» What the task requires:
Whenever the word "issues" turns up in a line below, that line should be copied.

» Saved entries:
[Start of Attachment]
Lemma re_search_alt_none (p q : pystr -> option nat) l :
  re_search (re_alt p q) l = false ->
  re_search p l = false /\ re_search q l = false.
Proof.
  induction l as [|c r IH]; simpl; unfold re_alt at 1.
  - destruct (p []), (q []); try discriminate. split; reflexivity.
  - destruct (p (c :: r)), (q (c :: r)); try discriminate. exact IH.
Qed.

Lemma re_search_at (p : pystr -> option nat) a s :
  re_search p (a ++ s) = false -> p s = None.
Proof. intros H. apply re_search_head, (re_search_suffix p a), H. Qed.

#[warnings="-inexact-float"]
Lemma zero_ratio y : (0.3 <? float_of_int 0 / y)%float = false.
Proof.
  rewrite ltb_spec, div_spec.
  replace (Prim2SF (float_of_int 0)) with (S754_zero false)
    by (vm_compute; reflexivity).
  destruct (Prim2SF y) as [s|s| |s m e]; vm_compute; reflexivity.
Qed.

Section RulesMore.
Context `{RT : PyRuntime}.

Lemma rule_tag_inj r r0 : tags [rule_tag r] = tags [rule_tag r0] -> r = r0.
Proof.
  destruct r, r0; try reflexivity; intros H; vm_compute in H; discriminate.
Qed.

Lemma all_rules r : In r rule_order.
Proof. destruct r; simpl; auto. Qed.

Lemma enabled_chain_In self r :
  In r (enabled_chain self) <-> rule_enabled self r = true.
Proof.
  unfold enabled_chain. rewrite filter_In. pose proof (all_rules r). tauto.
Qed.

(** A tweet passes exactly when no enabled rule fails it. *)
Lemma check_rules_passes self tweet :
  passed (_check_rules self tweet) = true <->
  forall r, rule_enabled self r = true -> rule_fails self tweet r = false.
Proof.
  rewrite check_rules_run_chain. unfold run_chain.
  destruct (List.find (rule_fails self tweet) (enabled_chain self)) as [r|] eqn:E.
  - simpl. split; [discriminate|]. intros H.
    apply find_some in E as [Hin Hf].
    apply enabled_chain_In in Hin. rewrite (H r Hin) in Hf. discriminate.
  - simpl. split; [|reflexivity]. intros _ r Hr.
    apply (find_none _ _ E). apply enabled_chain_In, Hr.
Qed.

(** The issue of a failure names an enabled rule that fails the tweet. *)
Lemma issue_names_a_failing_rule self tweet r :
  issues (_check_rules self tweet) = tags [rule_tag r] ->
  rule_enabled self r = true /\ rule_fails self tweet r = true.
Proof.
  rewrite check_rules_run_chain. unfold run_chain.
  destruct (List.find (rule_fails self tweet) (enabled_chain self)) as [r'|] eqn:E;
    simpl; intros H.
  - apply rule_tag_inj in H. subst r'.
    apply find_some in E as [Hin Hf]. apply enabled_chain_In in Hin.
    split; assumption.
  - vm_compute in H. discriminate.
Qed.

Lemma context_pattern_none c rest :
  context_pattern (c :: rest) = None ->
  re_digit c = false /\ [c] <> py "?" /\ [c] <> py "？".
Proof.
  unfold context_pattern, re_alt, re_set. simpl run_length.
  destruct (re_digit c); [discriminate|].
  destruct (quoted_pattern (c :: rest)); [discriminate|].
  destruct (bool_decide ([c] = py "？")) eqn:E1; [discriminate|].
  destruct (bool_decide ([c] = py "?")) eqn:E2; [discriminate|].
  intros _. apply bool_decide_eq_false in E1, E2. repeat split; assumption.
Qed.

(** X14. A reply is failed for its missing context only without any cue in
    its text: when [_check_rules] reports the issue reply_without_context,
    the rule is switched on, the tweet is a reply without quoted content,
    and its URL-stripped text has at most 30 characters, none of the eight
    opinion words, no digit, no question mark of either width and no quoted
    segment. *)
Theorem reply_without_context_only_without_cues self tweet :
  issues (_check_rules self tweet) = tags ["reply_without_context"] ->
  let clean := _remove_urls_from_text (text tweet) in
  filter_reply_without_context self = true /\
  is_reply tweet = true /\ has_quoted_content tweet = false /\
  len clean <= 30 /\
  (forall w, w ∈ opinion_words -> contains w clean = false) /\
  (forall c, c ∈ clean ->
     re_digit c = false /\ [c] <> py "?" /\ [c] <> py "？") /\
  re_search quoted_pattern clean = false.
Proof.
  intros H clean.
  apply (issue_names_a_failing_rule self tweet ReplyWithoutContext) in H
    as [Hon Hf].
  split; [exact Hon|]. unfold rule_fails in Hf. fold clean in Hf.
  apply andb_true_iff in Hf as [Hf Hctx].
  apply andb_true_iff in Hf as [Hreply Hquoted].
  split; [exact Hreply|].
  split; [destruct (has_quoted_content tweet); [discriminate|reflexivity]|].
  unfold _has_clear_context in Hctx.
  destruct (30 <? len clean) eqn:E30; [discriminate|].
  destruct (existsb (fun word => contains word clean) opinion_words) eqn:Ew;
    [discriminate|].
  destruct (re_search context_pattern clean) eqn:Ep; [discriminate|].
  split; [lia|]. split; [|split].
  - intros w Hw. apply list_elem_of_In in Hw.
    destruct (contains w clean) eqn:Ec; [|reflexivity].
    assert (existsb (fun word => contains word clean) opinion_words = true)
      by (apply existsb_exists; exists w; split; assumption).
    congruence.
  - intros c Hc. apply list_elem_of_split in Hc as (a & b & Hc).
    rewrite Hc in Ep. apply re_search_at in Ep.
    apply (context_pattern_none c b Ep).
  - unfold context_pattern in Ep.
    apply re_search_alt_none in Ep as [_ Ep].
    apply re_search_alt_none in Ep as [Ep _]. exact Ep.
Qed.

(** X15. Relaxing the rules never fails a tweet that passed: a tweet that
    passes [_check_rules] still passes with any one of the three switches
    turned off, and with any smaller minimum text length. *)
Theorem relaxing_the_rules_keeps_a_passing_tweet self tweet :
  passed (_check_rules self tweet) = true ->
  (forall t, passed (_check_rules (disable t self) tweet) = true) /\
  (forall n, n <= min_text_length self ->
     passed (_check_rules (with_min_text_length n self) tweet) = true).
Proof.
  intros H. rewrite check_rules_passes in H. split.
  - intros t. apply check_rules_passes. intros r Hr.
    change (rule_fails (disable t self) tweet r) with (rule_fails self tweet r).
    apply H. destruct t, r; simpl in *; congruence.
  - intros n Hn. apply check_rules_passes. intros r Hr.
    change (rule_enabled (with_min_text_length n self) r)
      with (rule_enabled self r) in Hr.
    specialize (H r Hr). destruct r; try exact H.
    unfold rule_fails in *. simpl min_text_length.
    destruct (_is_chinese_text _); lia.
Qed.

(** X16. The rules read four things of a tweet: its text, whether it has
    media, whether it is a reply and whether it has quoted content. Two
    tweets that agree on these get the same rule result, whatever their
    authors, counters, URL lists, reply and quote identifiers or
    annotations. *)
Theorem rules_read_four_fields self t t' :
  text t = text t' ->
  (media t = [] <-> media t' = []) ->
  is_reply t = is_reply t' ->
  has_quoted_content t = has_quoted_content t' ->
  _check_rules self t = _check_rules self t'.
Proof.
  intros Htext Hmedia Hreply Hquoted.
  assert (Hm : (0 <? len (media t)) = (0 <? len (media t'))).
  { destruct (media t) as [|m l], (media t') as [|m' l']; try reflexivity.
    - destruct Hmedia as [Hmedia _]. discriminate (Hmedia eq_refl).
    - destruct Hmedia as [_ Hmedia]. discriminate (Hmedia eq_refl). }
  unfold _check_rules. rewrite Htext, Hm, Hreply, Hquoted. reflexivity.
Qed.

(** X17. A text without any character of the CJK block is never classified
    as Chinese, and neither is what [_remove_urls_from_text] leaves of it;
    so a tweet with such a text that passes the rules has at least
    [min_text_length] words. *)
Theorem text_without_cjk_is_counted_in_words self tweet :
  (forall c, c ∈ text tweet -> is_cjk c = false) ->
  _is_chinese_text (text tweet) = false /\
  _is_chinese_text (_remove_urls_from_text (text tweet)) = false /\
  (passed (_check_rules self tweet) = true ->
   min_text_length self <= len (split (_remove_urls_from_text (text tweet)))).
Proof.
  intros Hcjk.
  assert (Hnot : forall l, (forall c, c ∈ l -> is_cjk c = false) ->
                           _is_chinese_text l = false).
  { intros l Hl. unfold _is_chinese_text.
    assert (Hnil : List.filter is_cjk l = []).
    { induction l as [|c r IH]; [reflexivity|].
      simpl. rewrite (Hl c) by left. apply IH.
      intros d Hd. apply Hl. right. exact Hd. }
    rewrite Hnil. destruct (len (strip l) =? 0); [reflexivity|].
    apply zero_ratio. }
  assert (Hclean : _is_chinese_text (_remove_urls_from_text (text tweet))
                   = false).
  { apply Hnot. intros c Hc. apply Hcjk.
    apply (elem_of_sublist _ _ _ Hc (remove_urls_sublist (text tweet))). }
  split; [apply Hnot, Hcjk|]. split; [exact Hclean|].
  intros Hpass. rewrite check_rules_passes in Hpass.
  specialize (Hpass TooShort eq_refl). unfold rule_fails in Hpass.
  rewrite Hclean in Hpass. lia.
Qed.

End RulesMore.

Lemma reply_without_context_only_without_cues_witness :
  let self := init default_config in
  let clean := _remove_urls_from_text (text bare_reply) in
  issues (@_check_rules basic_runtime self bare_reply)
  = tags ["reply_without_context"] /\
  len clean <= 30 /\ re_search quoted_pattern clean = false.
Proof.
  intros self clean.
  assert (H : issues (@_check_rules basic_runtime self bare_reply)
              = tags ["reply_without_context"]) by (vm_compute; reflexivity).
  split; [exact H|].
  destruct (@reply_without_context_only_without_cues basic_runtime self
              bare_reply H) as (_ & _ & _ & Hlen & _ & _ & Hq).
  split; [exact Hlen|exact Hq].
Defined.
[End of Attachment]
» Answer to this problem:
  issues (_check_rules self tweet) = tags [rule_tag r] ->
  issues (_check_rules self tweet) = tags ["reply_without_context"] ->
  issues (@_check_rules basic_runtime self bare_reply)
  assert (H : issues (@_check_rules basic_runtime self bare_reply)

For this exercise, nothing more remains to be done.